[Task requirements]: In the entries that follow, the lines from the one with "if (48 <=? n)" through the one with "Definition v4_bytes (b" are the ones to write out, exactly and with both ends included. Nothing else should appear.

[Records from a dataset]
(* ===== verification/Ids.v ===== *)
(** * Generated identifiers

    Hex text, and the version 4 UUIDs that the stores of the money services
    mint for ledger groups (newUUID of services/escrow and services/payment,
    the same code in both). *)
From S2P Require Export Tables.

Definition hex_digit (z : Z) : Ascii.ascii :=
  match z with
  | 0 => "0" | 1 => "1" | 2 => "2" | 3 => "3" | 4 => "4" | 5 => "5" | 6 => "6" | 7 => "7"
  | 8 => "8" | 9 => "9" | 10 => "a" | 11 => "b" | 12 => "c" | 13 => "d" | 14 => "e" | _ => "f"
  end%char.

(** hex.EncodeToString *)
Fixpoint hex_encode (b : list Z) : string :=
  match b with
  | [] => ""
  | x :: b' => String (hex_digit (Z.shiftr x 4)) (String (hex_digit (Z.land x 15)) (hex_encode b'))
  end.

(** The first eight bytes from the clock, when crypto/rand fails. *)
Definition ns_bytes (ns : Z) : list Z :=
  map (fun i => Z.land (Z.shiftr ns (8 * Z.of_nat i)) 255) (seq 0 8) ++ repeat 0 8.

Definition newUUID (random : option (list Z)) (ns : Z) : string :=
  let b := match random with Some l => l | None => ns_bytes ns end in
  let b := <[6%nat := Z.lor (Z.land (nth 6 b 0) 15) 64]> b in
  let b := <[8%nat := Z.lor (Z.land (nth 8 b 0) 63) 128]> b in
  let h := hex_encode b in
  let slice i n := String.substring i n h in
  String.concat "-" [slice 0 8; slice 8 4; slice 12 4; slice 16 4; slice 20 12]%nat.

Definition NewUUID {D E} : prog D E string :=
  b <- read_random 16 ;;
  ns <- time_now ;;
  ret (newUUID b ns).

Lemma wp_NewUUID {D E} `{Deferred D} ev (c : D) t n (Q : res E string -> world D -> Prop) :
  (forall g m, Q (Ok g) (World c t m)) -> wp NewUUID ev (World c t n) Q.
Proof. intros HQ. unfold NewUUID. wp_steps. apply HQ. Qed.

(** * Ledger group identifiers

    [NewUUID] draws the [txn_group] of a double-entry set.  The text it returns is a version 4 UUID from which the sixteen random bytes
    can be read back, so groups of different draws stay apart. *)
Definition is_byte (z : Z) : Prop := 0 <= z < 256.

(** ** Reading the text back *)

Definition hex_value (c : Ascii.ascii) : option Z :=
  let n := Z.of_nat (nat_of_ascii c) in
  if (48 <=? n) && (n <=? 57) then Some (n - 48)
  else if (97 <=? n) && (n <=? 102) then Some (n - 87) else None.

Fixpoint hex_decode (s : string) : option (list Z) :=
  match s with
  | String a (String b s') =>
      match hex_value a, hex_value b, hex_decode s' with
      | Some x, Some y, Some l => Some (16 * x + y :: l)
      | _, _, _ => None
      end
  | String _ EmptyString => None
  | EmptyString => Some []
  end.

Fixpoint without_dashes (s : string) : string :=
  match s with
  | EmptyString => EmptyString
  | String c s' => if Ascii.eqb c "-" then without_dashes s' else String c (without_dashes s')
  end.

Definition parse_uuid (s : string) : option (list Z) := hex_decode (without_dashes s).

(** The version and variant bits that newUUID sets (RFC 4122, section 4.4). *)
Definition v4_bytes (b : list Z) : list Z :=
  <[8%nat := Z.lor (Z.land (nth 8 b 0) 63) 128]>
    (<[6%nat := Z.lor (Z.land (nth 6 b 0) 15) 64]> b).

(** Case analysis on a small range of integers. *)
Lemma below (P : Z -> bool) n z :
  forallb P (map Z.of_nat (seq 0 n)) = true -> 0 <= z < Z.of_nat n -> P z = true.
Proof.
  intros Hall Hz. rewrite forallb_forall in Hall. apply Hall.
  apply in_map_iff. exists (Z.to_nat z). rewrite in_seq. lia.
Qed.

Lemma hex_value_digit z : 0 <= z < 16 -> hex_value (hex_digit z) = Some z.
Proof.
  intros Hz.
  pose proof (below (fun z => match hex_value (hex_digit z) with Some y => Z.eqb z y | None => false end)
    16 z eq_refl Hz) as H. cbn beta in H.
  destruct (hex_value (hex_digit z)); [|done]. by apply Z.eqb_eq in H as ->.
Qed.

Lemma hex_digit_not_dash z : Ascii.eqb (hex_digit z) "-" = false.
Proof. unfold hex_digit. repeat case_match; done. Qed.

Lemma byte_nibbles z : is_byte z ->
  0 <= Z.shiftr z 4 < 16 /\ 0 <= Z.land z 15 < 16 /\ 16 * Z.shiftr z 4 + Z.land z 15 = z.
Proof.
  unfold is_byte. intros Hz. rewrite Z.shiftr_div_pow2 by lia.
  change 15 with (Z.ones 4). rewrite Z.land_ones by lia. change (2 ^ 4) with 16.
  pose proof (Z.div_mod z 16). pose proof (Z.mod_pos_bound z 16).
  pose proof (Z.div_le_upper_bound z 16 15). pose proof (Z.div_pos z 16). lia.
Qed.

Lemma hex_roundtrip b : Forall is_byte b -> hex_decode (hex_encode b) = Some b.
Proof.
  induction 1 as [|z b Hz _ IH]; cbn [hex_encode hex_decode]; [done|].
  destruct (byte_nibbles z Hz) as (H1 & H2 & H3).
  by rewrite (hex_value_digit _ H1), (hex_value_digit _ H2), IH, H3.
Qed.

Lemma set_bits_byte z m v : (m = 15 /\ v = 64) \/ (m = 63 /\ v = 128) ->
  is_byte (Z.lor (Z.land z m) v).
Proof.
  intros Hmv.
  assert (exists k, m = Z.ones k /\ 0 <= k /\ 0 < 2 ^ k <= 64) as (k & -> & Hk & Hp)
    by (destruct Hmv as [[-> ->]|[-> ->]]; [exists 4|exists 6]; done).
  rewrite Z.land_ones by done. pose proof (Z.mod_pos_bound z (2 ^ k) ltac:(lia)) as Hr.
  generalize dependent (z mod 2 ^ k). generalize dependent (2 ^ k). intros p Hp r Hr.
  pose proof (below (fun x => (0 <=? Z.lor x 64) && (Z.lor x 64 <? 256) && (0 <=? Z.lor x 128) && (Z.lor x 128 <? 256))
    64 r eq_refl ltac:(lia)) as Hb. cbn beta in Hb.
  unfold is_byte. destruct Hmv as [[_ ->]|[_ ->]]; lia.
Qed.

Lemma v4_bytes_bytes b : Forall is_byte b -> Forall is_byte (v4_bytes b).
Proof.
  intros Hb. unfold v4_bytes. repeat apply Forall_insert; auto using set_bits_byte.
Qed.

Lemma without_dashes_app s1 s2 :
  without_dashes (s1 ++ s2)%string = (without_dashes s1 ++ without_dashes s2)%string.
Proof.
  induction s1 as [|c s1 IH]; [done|].
  change (without_dashes (String c (s1 ++ s2)) = (without_dashes (String c s1) ++ without_dashes s2)%string).
  cbn [without_dashes]. rewrite IH. by destruct (Ascii.eqb c "-").
Qed.

Lemma without_dashes_hex l : without_dashes (hex_encode l) = hex_encode l.
Proof.
  induction l as [|z l IH]; [done|].
  cbn [hex_encode without_dashes]. by rewrite !hex_digit_not_dash, IH.
Qed.

Lemma hex_encode_app l1 l2 : hex_encode (l1 ++ l2) = (hex_encode l1 ++ hex_encode l2)%string.
Proof.
  induction l1 as [|z l1 IH]; [done|].
  cbn [hex_encode app]. by rewrite IH.
Qed.

(** The text of sixteen bytes, group by group. *)
Definition uuid_text (h : string) : string :=
  let slice i n := String.substring i n h in
  String.concat "-" [slice 0 8; slice 8 4; slice 12 4; slice 16 4; slice 20 12]%nat.

Lemma uuid_text_groups l : List.length l = 16%nat ->
  uuid_text (hex_encode l) =
  (hex_encode (take 4 l) ++ "-" ++ hex_encode (take 2 (drop 4 l)) ++ "-" ++
   hex_encode (take 2 (drop 6 l)) ++ "-" ++ hex_encode (take 2 (drop 8 l)) ++ "-" ++
   hex_encode (drop 10 l))%string.
Proof. intros Hl. do 16 (destruct l as [|? l]; [done|]). by destruct l. Qed.

Lemma without_dashes_text l : List.length l = 16%nat ->
  without_dashes (uuid_text (hex_encode l)) = hex_encode l.
Proof.
  intros Hl. rewrite uuid_text_groups by done.
  rewrite !without_dashes_app, !without_dashes_hex.
  change (without_dashes "-") with "". do 16 (destruct l as [|? l]; [done|]). by destruct l.
Qed.

Lemma newUUID_text b ns : newUUID (Some b) ns = uuid_text (hex_encode (v4_bytes b)).
Proof.
  assert (forall x, nth 8 (<[6%nat := x]> b) 0 = nth 8 b 0) as H
    by (intros x; by do 9 (destruct b as [|? b]; [done|])).
  unfold newUUID, v4_bytes. cbn zeta. by rewrite H.
Qed.

(** Group identifiers round-trip. Reading back the UUID text of sixteen
    random bytes gives those bytes with the version and variant bits set, so two
    draws that differ in any other bit name different ledger groups. *)
Theorem newUUID_roundtrip b ns :
  List.length b = 16%nat -> Forall is_byte b ->
  parse_uuid (newUUID (Some b) ns) = Some (v4_bytes b).
Proof.
  intros Hl Hb. unfold parse_uuid. rewrite newUUID_text, without_dashes_text.
  - by apply hex_roundtrip, v4_bytes_bytes.
  - unfold v4_bytes. by rewrite !length_insert.
Qed.

Lemma newUUID_roundtrip_witness :
  parse_uuid (newUUID (Some (map Z.of_nat (seq 240 16))) 0) =
  Some [240; 241; 242; 243; 244; 245; 70; 247; 184; 249; 250; 251; 252; 253; 254; 255].
Proof.
  apply (newUUID_roundtrip (map Z.of_nat (seq 240 16)) 0); [reflexivity|].
  cbn. repeat (constructor; [unfold is_byte; lia|]). constructor.
Defined.

(** The text is a version 4 UUID: 36 characters, dashes at offsets 8, 13,
    18 and 23, the version digit 4 at offset 14 and a variant digit 8, 9, a or b
    at offset 19, whether the bytes come from crypto/rand or from the clock. *)
Theorem newUUID_v4 random ns :
  (forall b, random = Some b -> List.length b = 16%nat /\ Forall is_byte b) ->
  let u := newUUID random ns in
  String.length u = 36%nat /\
  (forall i, In i [8; 13; 18; 23]%nat -> String.get i u = Some "-"%char) /\
  String.get 14 u = Some "4"%char /\
  exists c, String.get 19 u = Some c /\ In c ["8"; "9"; "a"; "b"]%char.
Proof.
  intros Hr u.
  assert (exists l, u = uuid_text (hex_encode (v4_bytes l)) /\ List.length l = 16%nat) as (l & -> & Hl).
  { destruct random as [b|]; [exists b; split; [apply newUUID_text|by apply Hr]|].
    exists (ns_bytes ns). split; [apply (newUUID_text (ns_bytes ns) ns)|done]. }
  clear Hr. do 16 (destruct l as [|? l]; [done|]). destruct l; [clear Hl|done].
  split; [done|]. split.
  { by intros i [<-|[<-|[<-|[<-|[]]]]]. }
  split.
  - change (Some (hex_digit (Z.shiftr (Z.lor (Z.land z5 15) 64) 4)) = Some "4"%char).
    pose proof (below (fun x => Z.eqb (Z.shiftr (Z.lor x 64) 4) 4) 16 (Z.land z5 15) eq_refl) as H.
    change 15 with (Z.ones 4) in *. rewrite Z.land_ones in * by lia.
    cbn beta in H. specialize (H (Z.mod_pos_bound z5 16 ltac:(lia))).
    apply Z.eqb_eq in H as ->. done.
  - exists (hex_digit (Z.shiftr (Z.lor (Z.land z7 63) 128) 4)). split; [done|].
    pose proof (below (fun x => existsb (Z.eqb (Z.shiftr (Z.lor x 128) 4)) [8; 9; 10; 11]) 64 (Z.land z7 63) eq_refl) as H.
    change 63 with (Z.ones 6) in *. rewrite Z.land_ones in * by lia.
    specialize (H (Z.mod_pos_bound z7 64 ltac:(lia))).
    apply existsb_exists in H as (y & Hy & ->%Z.eqb_eq).
    destruct Hy as [<-|[<-|[<-|[<-|[]]]]]; cbn; auto.
Qed.

Lemma newUUID_v4_witness : String.length (newUUID None 1700000000000000000) = 36%nat.
Proof. apply (newUUID_v4 None 1700000000000000000). discriminate. Defined.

[Task result]:
  if (48 <=? n) && (n <=? 57) then Some (n - 48)
  else if (97 <=? n) && (n <=? 102) then Some (n - 87) else None.

Fixpoint hex_decode (s : string) : option (list Z) :=
  match s with
  | String a (String b s') =>
      match hex_value a, hex_value b, hex_decode s' with
      | Some x, Some y, Some l => Some (16 * x + y :: l)
      | _, _, _ => None
      end
  | String _ EmptyString => None
  | EmptyString => Some []
  end.

Fixpoint without_dashes (s : string) : string :=
  match s with
  | EmptyString => EmptyString
  | String c s' => if Ascii.eqb c "-" then without_dashes s' else String c (without_dashes s')
  end.

Definition parse_uuid (s : string) : option (list Z) := hex_decode (without_dashes s).

(** The version and variant bits that newUUID sets (RFC 4122, section 4.4). *)
Definition v4_bytes (b : list Z) : list Z :=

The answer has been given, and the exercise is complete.